Activity: Count how many lines of the data include "Hbver". The answer is that number and nothing else.

[Collected data]
Lemma transitionInTx_ok id status v err w o :
  env_ok w → ops_wf (db_operations (w_db w)) →
  db_operations (w_db w) !! id = Some o → op_StateVersion o = v → CanTransitionTo (op_Status o) status = true →
  ∃ u w', transitionInTx id status v err w = (Ok u, w') ∧ env_ok w'.
Proof.
  intros Henv Hwf Ho Hv Hcan.
  destruct (buildOperation_fields (w_db w) o) as (Hbid & Hbst & Hbver & _).
  unfold transitionInTx, bind at 1, getOperation, lookup_operation, bind at 1, query, gets.
  rewrite Ho. simpl. unfold ret at 1. rewrite Hbst, Hbver, Hv, Z.eqb_refl, Hcan. unfold fail_if, bind at 1 2, ret at 1 2.
  simpl. unfold bind at 1, nowUTC, bind at 1, now, ret at 1.
  set (cur := buildOperation (w_db w) o) in *.
  destruct (seconds_positive _ (env_clock _ Henv 0%nat)) as [Hn _]. set (n := rfc3339 (w_clock w 0)) in *.
  assert (Hocur : db_operations (w_db (tick w)) !! op_ID cur = Some o) by (by rewrite Hbid, (Hwf _ _ Ho)).
  destruct (applyOperationTransition_ok cur status v err n (tick w) o (env_tick _ Henv) Hocur Hv) as (w2 & E2 & Henv2 & Hop2).
  unfold bind at 1. rewrite E2. set (upd := transition_row status err n (IsTerminal status) cur).
  unfold recordOperationTransition, bind at 1 2, when.
  set (w3 := if IsTerminal (op_Status upd) then with_db (set_preflight_lifecycles
      (update_where (λ pl, bool_decide (pl_OperationID pl = Some (op_ID upd)) && bool_decide (pl_OperationTerminalAt pl = None))
       (stamp_preflight (op_ID upd) n) (db_preflight_lifecycles (w_db w2))) (w_db w2)) w2 else w2).
  assert (E3 : (if IsTerminal (op_Status upd) then set_preflight_terminal (op_ID upd) n else ret tt) w2 = (Ok tt, w3))
    by (unfold w3; by destruct (IsTerminal _)).
  rewrite E3.
  assert (Henv3 : env_ok w3) by (unfold w3; destruct (IsTerminal _); [by apply (env_other _ w2)|done]).
  assert (Hop3 : is_Some (db_operations (w_db w3) !! op_ID upd)) by (unfold w3; by destruct (IsTerminal _)).
  destruct (recordOperationStateChange_ok cur upd err w3 Henv3 Hn Hop3) as (w4 & E4 & Henv4 & _).
  rewrite E4. unfold ret. eauto.
Qed.

(** ** How operations evolve

    [ops_evolve]: no operation disappears, its inputs never change, its state
    version never decreases and two rows with the same version are equal.
    [ops_legal]: its status moves along legal edges only. *)
Definition op_evolves (o o' : Operation) : Prop :=
  op_immutable o' = op_immutable o ∧ op_StateVersion o ≤ op_StateVersion o' ∧
  (op_StateVersion o' = op_StateVersion o → o' = o).
Definition op_legal (o o' : Operation) : Prop := rtc store_edge (op_Status o) (op_Status o').
Definition ops_rel (P : relation Operation) (m m' : gmap string Operation) : Prop :=
  ops_wf m → ops_wf m' ∧ ∀ id o, m !! id = Some o → ∃ o', m' !! id = Some o' ∧ P o o'.
Abbreviation ops_evolve := (ops_rel op_evolves).
Abbreviation ops_legal := (ops_rel op_legal).

#[export] Instance op_evolves_preorder : PreOrder op_evolves.
Proof.
  split; [intros o; split_and!; [done|lia|done]|].
  intros a b c (H1 & H2 & H3) (H4 & H5 & H6). split_and!; [congruence|lia|].
  intros H. rewrite H6 by lia. apply H3. rewrite <- H6 by lia. done.
Qed.
#[export] Instance op_legal_preorder : PreOrder op_legal.
Proof. split; unfold op_legal; [intros o; reflexivity|]. intros a b c ??. by etransitivity. Qed.
#[export] Instance ops_rel_preorder P `{!PreOrder P} : PreOrder (ops_rel P).
Proof.
  split.
  - intros m Hwf. split; [done|]. intros id o Ho. exists o. by split.
  - intros m1 m2 m3 H12 H23 Hwf. destruct (H12 Hwf) as [Hwf2 H12']. destruct (H23 Hwf2) as [Hwf3 H23'].
    split; [done|]. intros id o Ho. destruct (H12' _ _ Ho) as (o' & Ho' & HP).
    destruct (H23' _ _ Ho') as (o'' & Ho'' & HP'). exists o''. split; [done|by transitivity o'].
Qed.

Lemma ops_rel_insert (P : relation Operation) `{!PreOrder P} id o o' m :
  m !! id = Some o → P o o' → op_ID o' = op_ID o → ops_rel P m (<[id := o']> m).
Proof.
  intros Ho HP Hid Hwf. split.
  - intros k x Hk. apply lookup_insert_Some in Hk as [[<- <-]|[? Hk]]; [|by apply Hwf].
    rewrite Hid. by apply Hwf.
  - intros k x Hk. destruct (decide (id = k)) as [->|Hne].
    + rewrite lookup_insert_eq. simplify_eq. eauto.
    + rewrite lookup_insert_ne by done. exists x. by split.
Qed.
Lemma ops_rel_new (P : relation Operation) `{!PreOrder P} id o' m :
  m !! id = None → op_ID o' = id → ops_rel P m (<[id := o']> m).
Proof.
  intros Hn Hid Hwf. split.
  - intros k x Hk. apply lookup_insert_Some in Hk as [[<- <-]|[? Hk]]; [done|by apply Hwf].
  - intros k x Hk. exists x. split; [|done]. rewrite lookup_insert_ne; [done|]. intros ->. congruence.
Qed.

Abbreviation evolves := (on_table db_operations ops_evolve).
Abbreviation legal := (on_table db_operations ops_legal).

(** A compare-and-swap that bumps the version and keeps the inputs evolves. *)
Lemma cas_operation_evolves id v f :
  (∀ o, op_immutable (f o) = op_immutable o ∧ op_StateVersion (f o) = op_StateVersion o + 1) →
  preserves (db_rel evolves) (cas_operation id v f).
Proof.
  intros Hf w r w' H. unfold cas_operation, bind, query, gets in H.
  destruct (db_operations (w_db w) !! id) as [o|] eqn:Ho; [|by injection H as _ <-].
  destruct (_ =? _); [|by injection H as _ <-]. injection H as _ <-.
  unfold db_rel, on_table. simpl. destruct (Hf o) as [Him Hv].
  apply (ops_rel_insert op_evolves id o); [done| |by apply op_immutable_ID].
  split_and!; [done|lia|lia].
Qed.
(** ... and one that keeps the status is legal. *)
Lemma cas_operation_same_status id v f :
  (∀ o, op_ID (f o) = op_ID o ∧ op_Status (f o) = op_Status o) → preserves (db_rel legal) (cas_operation id v f).
Proof.
  intros Hf w r w' H. unfold cas_operation, bind, query, gets in H.
  destruct (db_operations (w_db w) !! id) as [o|] eqn:Ho; [|by injection H as _ <-].
  destruct (_ =? _); [|by injection H as _ <-]. injection H as _ <-.
  unfold db_rel, on_table. simpl. destruct (Hf o) as [Him Hv].
  apply (ops_rel_insert op_legal id o); [done| |done]. unfold op_legal. by rewrite Hv.
Qed.
Lemma transition_row_evolves s e n t o :
  op_immutable (transition_row s e n t o) = op_immutable o ∧
  op_StateVersion (transition_row s e n t o) = op_StateVersion o + 1.
Proof. done. Qed.
#[export] Hint Extern 1 (preserves (db_rel evolves) (cas_operation _ _ _)) =>
  (apply cas_operation_evolves; intros ?; split; reflexivity) : preserve.
#[export] Hint Extern 1 (preserves (db_rel legal) (cas_operation _ _ _)) =>
  (apply cas_operation_same_status; intros ?; split; reflexivity) : preserve.

(** Inserting a new operation evolves. *)
Lemma createOperation_rel (P : relation Operation) `{!PreOrder P} op :
  preserves (db_rel (on_table db_operations (ops_rel P))) (createOperation op).
Proof.
  intros w r w' H. destruct r as [op'|e].
  - unfold createOperation in H. cbv zeta in H. dinv.
    match goal with H : violates_unique _ _ = false |- _ => unfold violates_unique in H; apply orb_false_iff in H as [Hnew _] end.
    apply bool_decide_eq_false in Hnew. rewrite eq_None_not_Some in Hnew || apply eq_None_not_Some in Hnew.
    unfold db_rel, on_table. simpl. rewrite <- Hdb. by apply (ops_rel_new P).
  - revert H. unfold createOperation, check_fk, or_now, bind, query, gets, fail_if, exec, modify, ret, throw, now.
    unfold db_rel, on_table. repeat case_match; simplify_eq; simpl in *; intros [= _ <-]; reflexivity.
Qed.
#[export] Hint Extern 1 (preserves (db_rel evolves) (createOperation _)) => (apply (createOperation_rel op_evolves)) : preserve.
#[export] Hint Extern 1 (preserves (db_rel legal) (createOperation _)) => (apply (createOperation_rel op_legal)) : preserve.

Lemma decode_cancel_frame R `{!PreOrder R} ref b : preserves (db_rel R) (decode_cancel ref b).
Proof. unfold decode_cancel. db_preserve. Qed.
#[export] Hint Resolve decode_cancel_frame : preserve.
Lemma lookupOperationCancelIdempotency_frame {T} (f : DB → T) R `{!PreOrder R} command :
  preserves (db_rel (on_table f R)) (lookupOperationCancelIdempotency command).
Proof.
  unfold lookupOperationCancelIdempotency. db_preserve.
Qed.
#[export] Hint Extern 1 (preserves (db_rel (on_table _ _)) (lookupOperationCancelIdempotency _)) =>
  (apply lookupOperationCancelIdempotency_frame; apply _) : preserve.
Lemma insertOperationCancelIdempotency_frame {T} (f : DB → T) R `{!PreOrder R} command result t :
  is_idempotency_frame f → preserves (db_rel (on_table f R)) (insertOperationCancelIdempotency command result t).
Proof. intros Hf. unfold insertOperationCancelIdempotency. db_preserve. by apply createOrGet_frame. Qed.
#[export] Hint Extern 1 (preserves (db_rel (on_table _ _)) (insertOperationCancelIdempotency _ _ _)) =>
  (apply insertOperationCancelIdempotency_frame; [apply _ | intros ??; reflexivity]) : preserve.

(** What a committed cancellation did to the operation row. *)
Lemma cancelInTx_inv command w result w' :
  ops_wf (db_operations (w_db w)) →
  cancelInTx command w = (Ok (Commit result), w') →
  ∃ o n, db_operations (w_db w) !! cc_OperationID command = Some o ∧
    op_StateVersion o = cc_ExpectedStateVersion command ∧
    CanTransitionTo (op_Status o) (cc_TargetStatus command) = true ∧
    (op_OperationType o = OperationEmergency → op_Status o ≠ StatusRunning) ∧
    db_operations (w_db w') =
      <[cc_OperationID command :=
          transition_row (cc_TargetStatus command) (cc_Reason command) n (IsTerminal (cc_TargetStatus command)) o]>
        (db_operations (w_db w)).
Proof.
  intros Hwf H. unfold cancelInTx in H. cbv zeta in H. dinv.
  match goal with H : lookupOperationCancelIdempotency _ _ = (_, ?w1) |- _ =>
    assert (Hops : db_operations (w_db w1) = db_operations (w_db w)) by (eapply (frame db_operations); [|exact H]; db_preserve) end.
  match type of H with (match ?x with _ => _ end) _ = _ => destruct x end; dinv.
  match goal with H : getOperation _ _ = _ |- _ => apply getOperation_Ok in H as (-> & o & Ho & ->) end.
  rewrite Hops in Ho.
  match type of Hops with db_operations (w_db ?w1) = _ => destruct (buildOperation_fields (w_db w1) o) as (Hid & Hst & Hver & Hty & _) end.
  match goal with H : cas_operation _ _ _ _ = _ |- _ => apply cas_operation_Ok in H as (o' & Ho' & Hv' & ->); [|done] end.
  simpl in Ho'. rewrite Hops in Ho'. assert (o' = o) as -> by congruence.
  exists o. eexists. split_and!; [done|done| | |].
  - match goal with H : negb (CanTransitionTo _ _) = false |- _ => apply negb_false_iff in H; by rewrite <- Hst end.
  - intros Hem Hrun. match goal with H : is_emergency _ && _ = false |- _ =>
      unfold is_emergency in H; rewrite Hty, Hst, Hem, Hrun in H; by rewrite !bool_decide_true in H by done end.
  - match type of H with (match ?x with _ => _ end) _ = _ => destruct x end; dinv.
    use_frame db_operations. done.
Qed.

(** [transitionInTx] as a step of either relation. *)
Lemma transitionInTx_rel (P : relation Operation) `{!PreOrder P} id status v err w u w' :
  (∀ o n t, CanTransitionTo (op_Status o) status = true → P o (transition_row status err n t o)) →
  transitionInTx id status v err w = (Ok u, w') →
  ops_rel P (db_operations (w_db w)) (db_operations (w_db w')).
Proof.
  intros HP H Hwf. destruct (transitionInTx_inv _ _ _ _ _ _ _ Hwf H) as (o & n & Ho & _ & Hcan & _ & _ & Hdb).
  rewrite Hdb. revert Hwf. apply (ops_rel_insert P _ o); [done| |done]. by apply HP.
Qed.
Lemma transition_row_op_evolves s e n t o : op_evolves o (transition_row s e n t o).
Proof. split_and!; [done|simpl; lia|simpl; lia]. Qed.
Lemma transition_row_op_legal s e n t o : CanTransitionTo (op_Status o) s = true → op_legal o (transition_row s e n t o).
Proof. intros H. apply rtc_once. exact H. Qed.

Answer: 2